-
Notifications
You must be signed in to change notification settings - Fork 2.1k
Description
This is not my idea, but I'm documenting my understanding of it here for discussion so that we can come up with an action plan.
First, a primer on how Orleans finds where a grain activation lives - correct me if I'm wrong:
- Orleans supports a flexible placement model where the placement of an activation is dynamic and guided by its placement policy rather than being restricted to a fixed calculation.
- To support this model, Orleans maintains a distributed lookup table of GrainId -> ActivationId, where ActivationId points to the silo which hosts an activation
- This distributed table is partitioned across all silos in the cluster, where each silo holds one partition of the directory.
- Silos are placed around conceptual ring based upon a hash of their
SiloAddress
(similar to nodes in a Chord DHT). - In order to find where a grain activation exists in the cluster, its
GrainId
is mapped to a silo on that ring by finding the silo with the largesthash(SiloAddress)
less than thehash(GrainId)
. This is the Primary Directory Partition for this grain. - When a silo is added to the cluster, the directory on each silo is notified and they each perform a hand-off for any grains which have a new primary directory partition (based on the above algorithm).
- When a silo is removed, similar rebalancing happens so that new activations can be placed on a surviving silo.
- Each silo maintains a local cache of parts of the distributed table as an optimization, similar to a DNS cache.

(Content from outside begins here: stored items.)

(* ===== verification/UpdateBuild.v ===== *)
(** * Building the update tree, and the update as a whole

    The tree that is built from an update has one leaf for each path of the
    update, and the update fails if one of its paths is a part of another one.
    With [UpdateApply.v] this gives what an update does to a document. *)

From Stdlib Require Import String.
From stdpp Require Import base numbers list option sorting.
From Stdlib Require Import ZArith Lia.
From S2P Require Import Prelude Binary64 Bson PgbsonElement StringView Traversal Decimal128 Collation.
From S2P Require Import BsonCompare BsonHash Arithmetic QueryOperators BitOperators UpdateOperators UpdateTree UpdateApply.

(** ** Conflicts *)

(** One of the paths is a part of the other, or they are the same. *)
Fixpoint conflict (p q : list bytes) : bool :=
  match p, q with
  | a :: p, b :: q => bool_decide (a = b) && conflict p q
  | _, _ => true
  end.

Definition entry : Type := list bytes * (NodeType * BsonUpdateLeafNode).

Definition entry_leaf (entries : list entry) (path : list bytes) : option (NodeType * BsonUpdateLeafNode) :=
  snd <$> List.find (fun e => bool_decide (e.1 = path)) entries.

Definition disjoint_from (entries : list entry) (path : list bytes) : bool :=
  forallb (fun e => negb (conflict e.1 path)) entries.

Fixpoint no_conflicts (entries : list entry) : bool :=
  match entries with
  | [] => true
  | e :: rest => disjoint_from rest e.1 && no_conflicts rest
  end.

Lemma conflict_sym p q : conflict p q = conflict q p.
Proof.
  revert q. induction p as [|a p IH]; intros [|b q]; try done. cbn [conflict]. rewrite IH. f_equal.
  by apply bool_decide_ext.
Qed.

Lemma conflict_refl p : conflict p p = true.
Proof. induction p; [done|]. cbn. by rewrite bool_decide_eq_true_2. Qed.

Lemma disjoint_snoc entries e path :
  disjoint_from (entries ++ [e]) path = disjoint_from entries path && negb (conflict e.1 path).
Proof. unfold disjoint_from. rewrite forallb_app. cbn. by rewrite andb_true_r. Qed.

Lemma no_conflicts_snoc entries e :
  no_conflicts (entries ++ [e]) = no_conflicts entries && disjoint_from entries e.1.
Proof.
  induction entries as [|x entries IH]; [done|]. cbn [app no_conflicts]. rewrite IH, disjoint_snoc.
  cbn [disjoint_from forallb]. fold (disjoint_from entries e.1). rewrite (conflict_sym e.1).
  destruct (disjoint_from entries x.1), (negb (conflict x.1 e.1)), (no_conflicts entries); done.
Qed.

Lemma no_conflicts_app l r : no_conflicts (l ++ r) = true -> no_conflicts l = true.
Proof.
  induction r as [|e r IH] using rev_ind; [by rewrite app_nil_r|].
  rewrite app_assoc, no_conflicts_snoc. intros [X _]%andb_prop. by apply IH.
Qed.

That's how a directory partition handles cluster membership changes, but what happens to the actual activations (Grain
instances) during a membership change? Currently, if a silo dies, every activation whose primary directory partition was on that silo is eagerly deactivated (see Catalog.SiloStatusChangeNotification
). That is, if SiloA has an activation whose primary directory partition is on SiloB and SiloB dies, then SiloA will kill that activation. This can cause a large amount of activation churn, particularly in small clusters.
The proposal is to register those activations with the correct, surviving directory partition instead of deactivating them.
We must maintain a few invariants while implementing this optimization:
- Activations must eventually converge to at most one per grain.
- Activations which are tracked using the directory cannot be allowed to exist without being registered in the directory - they cannot be orphaned.
- Activations must eventually be registered in the correct directory partition.
Are there nuances here which I've missed or is this too vague?